Bin oft in Lille Bodskov. Das ist auf der anderen Seite vom Hejsager Strand – von da  kannst Du die Steilküste sehen. Da geht auch einiges ( Leopardengrund). 
Gruß SAZA


----------



## Truttafriend (12. Februar 2003)

Moin Saza,

Halkhoved ist die äußerste Landspitze nach diem Schiessgebiet. In der Höhe wo der Binnensee liegt. Dort ist die Steilküste wieder abeflacht. Wenn Du vom Parkplatz am Campingplatz immer weiter rechts läufst. Du musst noch über den Zaun von dem Schiessgebiet steigen und weiter laufen(ist erlaubt). Am Ende der Steilküste ist der Halhhoved. Dort gibt es viele trockene Sand und Muschelbänke und es zieht immer eine Strömung um die Spitze. Eine geniale Stelle. 
Du solltest auch unbedingt in der jetzigen Jahreszeit den Arösund versuchen. Sehr große Mefos ziehen dort den Heringen hinterher. Die Heringe sammeln sich jetzt vor Haderslev um in den Dam zu ziehen, ähnlich der Schlei. Dabei passieren  sie den tiefen Arösund, weil die andere Seite der Insel Arö kilometerweit ins Meer nur 1-2m tief ist. Ich habe zum Heringszug schon genial in Arösund gefangen. Vielleicht ist es noch ein paar Wochen zu früh, aber trotzdem schonmal antesten.


----------



## saza (12. Februar 2003)

Moin Truttafriend,

alles klar, die Stelle kenn ich gut. Da hab ich auch schon einige abgeholt. Aber auch direkt hinter dem Zaun am Schießgebiet is ne gute Stelle.
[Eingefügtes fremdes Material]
(* ===== verification/MarketData.v ===== *)
(** * Market-data requests and the subscription registry
    ([src/market_data_stream.cpp], messages of [contracts/marketdata.proto])

    The request messages, the helpers [single], [keys_of] and [action_of], the
    registry kept by [remember_locked] and [forget_locked], the requests the
    convenience methods build, and [dispatch].  The registry is a
    [std::map<std::string, MarketDataRequest>]: a [gmap], iterated in the order
    of its keys.  Protobuf enums are open, so their values are ints. *)

From S2P Require Import Prelude StdStrings.
From stdpp Require Import base numbers list strings gmap sorting.
From Stdlib Require Import ZArith Lia Ascii.

#[local] Open Scope Z_scope.

(** ** Messages *)

Definition SUBSCRIPTION_ACTION_UNSPECIFIED : Z := 0.
Definition SUBSCRIPTION_ACTION_SUBSCRIBE : Z := 1.
Definition SUBSCRIPTION_ACTION_UNSUBSCRIBE : Z := 2.
Definition SUBSCRIPTION_INTERVAL_ONE_MINUTE : Z := 1.
Definition ORDERBOOK_TYPE_UNSPECIFIED : Z := 0.

Record CandleInstrument := MkCandleInstrument {
  ci_figi : string; ci_interval : Z; ci_instrument_id : string }.
Record OrderBookInstrument := MkOrderBookInstrument {
  ob_figi : string; ob_depth : Z; ob_instrument_id : string; ob_type : Z }.
Lemma stopping_moves trace s s' :
  BackoffRange opts -> 0 <= attempt s ->
  attempt s + Z.of_nat (length trace) <= wmax W32 -> Inv s -> owner s <> OwnerIdle ->
  Forall (fun l => is_control l = false) trace ->
  run deliver on_state opts s trace = Val s' -> owner s' <> OwnerIdle ->
  (moves s trace <= stop_rank s + 4 * messages trace)%nat.
Proof.
  intros Hb. revert s.
  induction trace as [|l trace IH]; intros s Ha Hl Hi Ho Hc E Ho'; cbn [moves]; [lia|].
  apply Forall_cons in Hc as [Hcl Hc]. cbn [run] in E. cbn [length] in Hl.
  destruct (step_ok deliver on_state opts l s Hb ltac:(lia) Hi) as (o & Es & Hs).
  rewrite Es in E |- *. cbn [mbind outcome_bind] in E.
  assert (Em : messages (l :: trace)
               = ((if is_message l then 1 else 0) + messages trace)%nat).
  { unfold messages. rewrite filter_cons. by destruct (is_message l). }
  destruct o as [s1|].
  - destruct (Hs s1 eq_refl) as [Hi1 Hg]. unfold attempt_grows in Hg.
    destruct (owner_idle_or (owner s1)) as [Hid|Hno].
    { by rewrite (run_stays_idle trace s1 s' Hid Hc E) in Ho'. }
    pose proof (IH s1 ltac:(lia) ltac:(lia) Hi1 Hno Hc E Ho').
    pose proof (stopping_step l s s1 Hi Ho Es) as Hr.
    rewrite Em. destruct (is_send l) eqn:Esd; [subst s1; destruct (is_message l); lia|].
    destruct (is_message l); lia.
  - pose proof (IH s ltac:(lia) ltac:(lia) Hi Ho Hc E Ho'). rewrite Em. lia.
Qed.

(** Every action of the run is due, and enabled, when its turn comes. *)
Fixpoint all_due s (trace : list (@label Resp)) : bool :=
  match trace with
  | [] => true
  | l :: trace' =>
      due l s && match step deliver on_state opts l s with
                 | Val (Some s') => all_due s' trace'
                 | _ => false
                 end
  end.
Da wo die großen Steine im Wasser liegen. 
Danke für Deine Antwort.


----------



## MxkxFxsh (12. Februar 2003)

Kleine Info am Rande:
Der bekannte Angelladen in Apenrade macht wohl zu !  ;+ 
Im Dezember stand das schon ganz groß dran.
Die Besitzerin hat wohl keine Lust mehr ??  #h


----------



## havkat (12. Februar 2003)

Moin saza!

Halk Hoved?  :k 
Ist auch immer eine konkrete Steelhead drin.

Bei den Wassertemperaturen könnte ich auch Tomaj nördlich,- u. Sønderballe Hoved südlich der Diernæs Bugt empfehlen.


----------



## Bellyman (12. Februar 2003)

@mike
echt, macht der zu? Oder zieht der wieder mal um?
War ein guter Laden.


----------



## saza (12. Februar 2003)

Moin Havkat,
Tomaj kenn ich auch. Da geht einiges. Am besten gefällt mir die Selle links runter. Ich meine um die Ecke - Richtung Stellnetz- in der kleinen Bucht. Da ist eine Wunderbare Sandbank. Sønderballe Hoved kenn ich aber nicht. Kannst Du mir eine kleine Wegbeschreibung geben? Fänd ich ganz  :z  :z  :z  :z  :z .
In diesem Sinne 

Mahlzeit

SAZA


----------



## saza (12. Februar 2003)

ich meine natürlich Stelle.


----------



## havkat (14. Februar 2003)

Stelle, is klar. :q

Aus Deutschland kommend:

Die *170 * bis Genner fahren dann rechts ab nach Sønderballe.
Dort dem Schild &quot;Sønderballe Hoved&quot; folgen.
Du fährts durch einen Wald bis dicht ans Wasser.
Steilküste die in eine flache Bucht mit viel Blasentang und vorgelagerten Sandbänken übergeht.
Nicht nur landschaftlich ein *äusserst interessantes* Revier!


----------



## meerforelle1 (14. Februar 2003)

@ havkat

Hallo,
ich wollte mal fragen ob Du mir beschreiben kannst wo
Tomaj ist.
Danke


----------



## saza (14. Februar 2003)

Moin havkat,
danke für die Beschreibung. Klingt sehr gut. 
Jetzt wird mir einiges klar. 
Da kommt man ja fast bei Peter Orm ( Wurm - Peter) vorbei.
Ich kann es kaum noch abwarten :z  :z. 
Werde dann einen Bericht schreiben. Hoffe, dass es nicht zu kalt sein wird und ich der Ostsee einiges Silber abluchsen kann.


----------